Thursday, June 26, 2014 12:01 am
EPA to step up water pollution enforcement
New rule would protect seasonal waterways
It has been on the books since 1972, but the federal Clean Water Act has always been a bit unclear about exactly which waterways it protected. That’s set to change with a rule proposed by the U.S. Environmental Protection Agency, but business groups are pushing Congress to block the change.
The rule change would specify that wetlands and small streams are protected under federal regulations, which would prohibit dumping in the wetlands and small streams that feed larger bodies of water like the Illinois River. For Illinois, that would likely mean a reduction in the mercury, nitrates and other chemical substances routinely dumped in the state’s rivers.
More than than 6.1 million pounds of chemicals were released in Illinois waters in 2012, according to a report issued on June 19 by Chicago-based Environment Illinois. For perspective, that’s the weight of 733,535 gallons of water, which would more than fill an Olympic-size swimming pool. Illinois’ share of dumped chemicals ranked it 13th among all states, with Indiana leading the pack at more than 17.7 million pounds of chemicals dumped.
The report warns that the release of chemicals linked to cancer, developmental disorders and fertility problems happens frequently across the nation, with more than 206 million pounds of such chemicals released in 2012.
Lisa Nikodem, campaign director for Environment Illinois, says the most pressing issue for central Illinois is the waste produced by confined animal feeding operations and slaughterhouses, which can release manure and other potentially dangerous substances into waterways.
“The need to protect our water is clear and pressing,” Nikodem said.
The report identified the Cargill pork plant in Beardstown, about 40 miles west of Springfield, as releasing more than 2 million pounds of nitrate compounds into the environment. Nitrate compounds can cause severe illness in infants and domestic animals, according to the EPA. The Cargill plant sits on the watershed of the Sangamon River, which flows into the Illinois River. Cargill has worked to reduce the volume of nitrates it releases, although the Environment Illinois report ranks the plant as having the 30th largest volume of toxic chemical releases in the nation during 2012.

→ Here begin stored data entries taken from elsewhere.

(* ===== verification/DNSPriority.v ===== *)
(** * xdns/client: responses and the priority resolver

    Models [src/xdns/client]: [response.go] and [priority.go].  The nested resolvers
    are a parameter: what each answers to a request at a point in time.
    [PriorityResolver] is modelled with Go's slices, arrays shared by slices
    included, because its [add] modifies the slice it ranges over. *)
From S2P Require Import Prelude.

Local Open Scope Z_scope.

Inductive derr := ErrExists | ErrNotExists | ErrNoCache | ErrDNSNotExists | ErrDNSNoResponse | ErrDNSEmptyResponse
  | EOther (code : Z).
#[global] Instance derr_eq_dec : EqDecision derr.
Proof. solve_decision. Defined.

Record Request := mkRequest { Domain : bytes; QueryType : Z; NoLazy : bool }.

(** ** response.go; addresses are opaque values *)
Record Response := mkResponse { Exists : bool; Addresses : list bytes; Expires : time; ProtectionRequired : bool }.

(** [Clone] copies the address slice: an equal value. *)
Definition Clone (r : Response) : Response :=
  mkResponse (Exists r) (Addresses r) (Expires r) (ProtectionRequired r).
Definition Successful (r : option Response) : bool :=
  match r with Some r => Exists r && (0 <? zlen (Addresses r)) | None => false end.
Definition Expired (r : Response) (now : time) : bool :=
  if IsZero (Expires r) then false else After now (Expires r).
(** [var r Response] *)
Definition zeroResponse : Response := mkResponse false [] time_zero false.

(** ** priority.go *)
Section client.
(** The nested resolvers and their answers. *)
Context {R : Type} (lookup : R → Request → time → derr + Response).

Record priorityEntity := mkEntity { priority : Z; resolver : R; failureTimeout : Z; failedAt : time }.

(** A slice of pointers: a prefix of an array.  The array's length is the capacity. *)
Record slice_ := mkSlice { s_arr : nat; s_len : nat }.

(** The entities and arrays allocated so far, and [r.resolvers]. *)
Record PriorityResolver := mkPR {
  entities : gmap nat priorityEntity; newEntity : nat;
  arrays : gmap nat (list nat); newArray : nat; resolvers : slice_ }.

Definition NewPriorityResolver : PriorityResolver := mkPR ∅ 0 {[ 0%nat := [] ]} 1 (mkSlice 0 0).

Definition array (r : PriorityResolver) (s : slice_) : list nat := default [] (arrays r !! s_arr s).
(** The elements of a slice. *)
Definition elems (r : PriorityResolver) (s : slice_) : list nat := take (s_len s) (array r s).

Definition set_array (r : PriorityResolver) (a : nat) (xs : list nat) : PriorityResolver :=
  mkPR (entities r) (newEntity r) (<[a := xs]> (arrays r)) (newArray r) (resolvers r).
Definition set_resolvers (r : PriorityResolver) (s : slice_) : PriorityResolver :=
  mkPR (entities r) (newEntity r) (arrays r) (newArray r) s.

(** [append(s, xs...)]: in place when the capacity is there, else into a new array,
    which [grow] makes at least as long as needed. *)
Variable grow : nat → nat → nat.

Definition append (r : PriorityResolver) (s : slice_) (xs : list nat) : PriorityResolver * slice_ :=
  let n := (s_len s + length xs)%nat in
  let arr := array r s in
  if bool_decide (n ≤ length arr)%nat then
    (set_array r (s_arr s) (take (s_len s) arr ++ xs ++ drop n arr), mkSlice (s_arr s) n)
  else
    let new := take (s_len s) arr ++ xs in
    (mkPR (entities r) (newEntity r)
       (<[newArray r := new ++ replicate (grow (length arr) n - n) 0%nat]> (arrays r)) (S (newArray r)) (resolvers r),
     mkSlice (newArray r) n).

(** The loop of [add] over the slice [src] as it was at the start; [idx] is the
    next index, [fuel] the number of elements left.  [true]: returned early. *)
Fixpoint addLoop (fuel : nat) (src : slice_) (idx : nat) (prio : Z) (res : R) (replace : bool) (r : PriorityResolver)
    : PriorityResolver * bool :=
  match fuel with
  | O => (r, false)
  | S fuel =>
      match array r src !! idx with
      | None => (r, false)
      | Some p =>
          match entities r !! p with
          | None => (r, false)
          | Some e =>
              if (priority e =? prio) && replace then
                match elems r (resolvers r) !! idx with
                | Some q =>
                    (mkPR (alter (λ e, mkEntity (priority e) res (failureTimeout e) (failedAt e)) q (entities r))
                       (newEntity r) (arrays r) (newArray r) (resolvers r), true)
                | None => (r, true)
                end
              else
                let r :=
                  if prio <? priority e then
                    let '(r1, s1) := append r (mkSlice (s_arr (resolvers r)) idx) [p] in
                    let '(r2, s2) := append r1 s1 (drop idx (elems r1 (resolvers r))) in
                    set_resolvers r2 s2
                  else r in
                addLoop fuel src (S idx) prio res replace r
          end
      end
  end.

Definition add (prio : Z) (res : R) (timeout : Z) (replace : bool) (r : PriorityResolver) : PriorityResolver :=
  let p := newEntity r in
  let r := mkPR (<[p := mkEntity prio res timeout time_zero]> (entities r)) (S p) (arrays r) (newArray r) (resolvers r) in
  let '(r, done) := addLoop (s_len (resolvers r)) (resolvers r) 0 prio res replace r in
  if done then r else
  let '(r, s) := append r (resolvers r) [p] in set_resolvers r s.

Definition With (prio : Z) (res : R) (timeout : Z) (r : PriorityResolver) : PriorityResolver := add prio res timeout true r.
Definition Add (prio : Z) (res : R) (timeout : Z) (r : PriorityResolver) : PriorityResolver * option derr :=
  (add prio res timeout false r, None).

(** The entities in order. *)
Definition ordered (r : PriorityResolver) : list (nat * priorityEntity) :=
  omap (λ p, (λ e, (p, e)) <$> entities r !! p) (elems r (resolvers r)).

Definition Get (prio : Z) (r : PriorityResolver) : derr + R :=
  match list_find (λ x, priority x.2 = prio) (ordered r) with
  | Some (_, x) => inr (resolver x.2)
  | None => inl ErrNotExists
  end.

(** [append(r.resolvers[:idx], r.resolvers[idx+1:]...)] never grows. *)
Definition Unset (prio : Z) (r : PriorityResolver) : PriorityResolver * option derr :=
  match list_find (λ x, priority x.2 = prio) (ordered r) with
  | Some (idx, _) =>
      let '(r', s) := append r (mkSlice (s_arr (resolvers r)) idx) (drop (S idx) (elems r (resolvers r))) in
      (set_resolvers r' s, None)
  | None => (r, Some ErrNotExists)
  end.

(** The error of a nested lookup that suspends the entity. *)
Definition isFailure (e : derr) : bool :=
  negb (bool_decide (e = ErrDNSEmptyResponse)) && negb (bool_decide (e = ErrDNSNotExists)).

Definition set_failed (p : nat) (t : time) (r : PriorityResolver) : PriorityResolver :=
  mkPR (alter (λ e, mkEntity (priority e) (resolver e) (failureTimeout e) t) p (entities r))
    (newEntity r) (arrays r) (newArray r) (resolvers r).

(** The loop of [Lookup]; [now] is the time of every call. *)
Fixpoint plookup (ps : list nat) (req : Request) (now : time) (r : PriorityResolver) : PriorityResolver * (derr + Response) :=
  match ps with
  | [] => (r, inl ErrDNSNoResponse)
  | p :: ps =>
      match entities r !! p with
      | None => (r, inl ErrDNSNoResponse)
      | Some e =>
          if failureTimeout e <? Sub now (failedAt e) then
            match lookup (resolver e) req now with
            | inr res => (r, inr res)
            | inl err => plookup ps req now (if isFailure err then set_failed p now r else r)
            end
          else plookup ps req now r
      end
  end.

Definition Priority_Lookup (req : Request) (now : time) (r : PriorityResolver) : PriorityResolver * (derr + Response) :=
  plookup (elems r (resolvers r)) req now r.
End client.
Lemma add_spec prio res timeout replace r :
  pr_ok r → (∀ x, x ∈ listing r → x.1 ≤ prio) →
  let r' := add grow prio res timeout replace r in
  (((∀ x, x ∈ listing r → x.1 ≠ prio) ∨ replace = false) →
    pr_ok r' ∧ listing r' = listing r ++ [(prio, res)]) ∧
  (∀ l1 old l2, replace = true → listing r = l1 ++ (prio, old) :: l2 → (∀ x, x ∈ l1 → x.1 ≠ prio) →
    pr_ok r' ∧ listing r' = l1 ++ (prio, res) :: l2).
Proof.
  intros Hok Hle r'. set (p := newEntity r). set (ent := mkEntity prio res timeout time_zero).
  set (r1 := mkPR (<[p := ent]> (entities r)) (S p) (arrays r) (newArray r) (resolvers r)).
  pose proof Hok as (H1 & H2 & H3 & H4 & H5 & H6).
  assert (∀ q, q ∈ elems r (resolvers r) → entities r1 !! q = entities r !! q) as Hsame.
  { intros q Hq. cbn [r1 entities]. rewrite lookup_insert_ne; [done|]. intros <-. specialize (H4 p (H3 p Hq)). unfold p in *. lia. }
  assert (pr_ok r1) as Hok1.
  { split_and!; try done.
    - intros q Hq. rewrite (Hsame q Hq). by apply H3.
    - intros q. cbn [r1 entities newEntity]. rewrite lookup_insert. case_decide; [subst; lia|]. intros Hq%H4. unfold p. lia. }
  assert (listing r1 = listing r) as Hl1.
  { apply omap_ext_in. intros q Hq. by rewrite (Hsame q Hq). }
  assert (r' = match list_find (λ p, has_prio prio r1 p && replace = true) (elems r1 (resolvers r1)) with
    | Some (_, q) => set_res res q r1
    | None => let '(r2, s) := append grow r1 (resolvers r1) [p] in set_resolvers r2 s
    end) as Er'.
  { unfold r', add. fold p ent r1.
    rewrite (addLoop_spec prio res replace r1 Hok1) by (try lia; intros q e Hq He; rewrite <-Hl1 in Hle;
      apply (Hle (pair_of e)), listing_elem with q; done).
    change (drop 0 (elems r1 (resolvers r1))) with (elems r1 (resolvers r1)).
    by destruct (list_find _ _) as [[? ?]|]. }
  split.
  - intros Hno. rewrite find_no_prio in Er'.
    + rewrite Er'. pose proof (append_new r prio res timeout Hok) as Ha. cbv zeta in Ha. fold p ent r1 in Ha.
      by destruct (append grow r1 (resolvers r1) [p]).
    + intros q e Hq He. destruct Hno as [Hno|]; [left|by right]. rewrite <-Hl1 in Hno.
      apply (Hno (pair_of e)), listing_elem with q; done.
  - intros l1 old l2 Hr Hl Hno. rewrite <-Hl1 in Hl. destruct (omap_split _ _ _ _ _ Hl) as (p1 & q & p2 & Hel & E1 & Eq & E2).
    apply fmap_Some in Eq as (e & He & Hpe). injection Hpe as Hpe _.
    rewrite (find_prio prio replace r1 p1 q p2 e) in Er'; try done.
    + rewrite Er', Hpe, <-E1, <-E2. by apply set_res_spec.
    + intros q' e' Hq' He'. apply (Hno (pair_of e')). rewrite <-E1. apply list_elem_of_omap. exists q'. by rewrite He'.
Qed.
(* ===== verification/DNSActive.v ===== *)
(** * xdns/client: the last-active resolver

    Models [src/xdns/client/lastactive.go] with the methods of [LinkedList]. *)
From S2P Require Import Prelude LinkedList DNSPriority.

Local Open Scope Z_scope.

Section lastactive.
Context {R : Type} (lookup : R → Request → time → derr + Response).

Record lastActiveEntity := mkLA { tag : bytes; la_resolver : R }.
Local Abbreviation LM := (M (V := lastActiveEntity)).

(** The list is at [l]; [zero] is the value of its sentinel. *)
Definition NewLastActive (zero : lastActiveEntity) (l : nat) : LM nat := New zero l.

(** [entity.resolver = resolver] through the pointer in the element. *)
Definition set_resolver (a : addr) (res : R) : LM unit :=
  update a (λ e, mkElement (e_next e) (e_prev e) (e_list e) (mkLA (tag (e_value e)) res)).

(** The search loop of [add] and [Unset]: the element with the tag; [fuel] bounds
    the length of the list. *)
Fixpoint findTag (fuel : nat) (t : bytes) (e : option addr) : LM (option addr) :=
  match fuel, e with
  | _, None => mret None
  | O, Some _ => panic
  | S fuel, Some a =>
      x ← load a;
      if bool_decide (tag (e_value x) = t) then mret (Some a)
      else n ← Next a; findTag fuel t n
  end.

Definition la_add (fuel : nat) (l : nat) (t : bytes) (res : R) (replace : bool) : LM (option derr) :=
  f ← Front l;
  found ← findTag fuel t f;
  match found with
  | Some a => if replace then (_ ← set_resolver a res; mret None) else mret (Some ErrExists)
  | None => _ ← PushBack l (mkLA t res); mret None
  end.

Definition la_Unset (fuel : nat) (l : nat) (t : bytes) : LM (option derr) :=
  f ← Front l;
  found ← findTag fuel t f;
  match found with
  | Some a => _ ← Remove l a; mret None
  | None => mret (Some ErrNotExists)
  end.

(** The loop of [Lookup]: the first element whose resolver answers with addresses. *)
Fixpoint findActive (fuel : nat) (req : Request) (now : time) (e : option addr) : LM (option (addr * Response)) :=
  match fuel, e with
  | _, None => mret None
  | O, Some _ => panic
  | S fuel, Some a =>
      x ← load a;
      match lookup (la_resolver (e_value x)) req now with
      | inr res => if Successful (Some res) then mret (Some (a, res)) else n ← Next a; findActive fuel req now n
      | inl _ => n ← Next a; findActive fuel req now n
      end
  end.

Definition la_Lookup (fuel : nat) (l : nat) (req : Request) (now : time) : LM (derr + Response) :=
  f ← Front l;
  found ← findActive fuel req now f;
  match found with
  | Some (a, res) =>
      f ← Front l;
      if bool_decide (Some a = f) then mret (inr res) else (_ ← MoveToFront l a; mret (inr res))
  | None => mret (inl ErrDNSNoResponse)
  end.
End lastactive.

(** * xdns/client: what the last-active resolver guarantees *)
From S2P Require Import Prelude Ring LinkedList LinkedListSpec LinkedListProps DNSPriority.

Local Open Scope Z_scope.

Section props.
Context {R : Type} (lookup : R → Request → time → derr + Response).
Local Abbreviation entity := (lastActiveEntity (R := R)).
Implicit Types (h : heap entity) (l x : nat).

(** The answer of a resolver, if it is a success with addresses. *)
Definition active (req : Request) (now : time) (v : entity) : option Response :=
  match lookup (la_resolver v) req now with
  | inr res => if Successful (Some res) then Some res else None
  | inl _ => None
  end.

(** The elements with their values, in order. *)
Definition order h (xs : list nat) : list entity := values h xs.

Although releasing chemicals already requires a permit when the target is a river, polluters often get away with dumping into a smaller “rain-dependent” stream when the stream doesn’t feed into a protected river.
The EPA used to interpret the Clean Water Act as covering ponds, streams and wetlands that were only sometimes connected to larger rivers, lakes and other bodies of water. That changed after a pair of U.S. Supreme Court decisions in 2001 and 2006 held that the wording of the Clean Water Act means it doesn’t apply to waterways that are isolated when the water level is low. The EPA in late March proposed a regulation change to address the Supreme Court cases and bring those waterways back under the EPA’s jurisdiction.
The agency says the rule change will actually save states money because the less ambiguous rules will result in fewer legal battles from businesses which dump chemicals. However, it’s likely the EPA will face a legal battle over its rule change proposal from those same businesses and from Congress. Earlier this month, the Republican-controlled House Appropriations Committee approved prohibiting the Army Corps of Engineers from enforcing the EPA’s rule change. Claiming it would give the government jurisdiction “over nearly all areas with any hydrologic connection to downstream navigable waters, including man-made conveyances such as ditches,” a group of 231 House members also sent a letter to the EPA demanding retraction of the rule.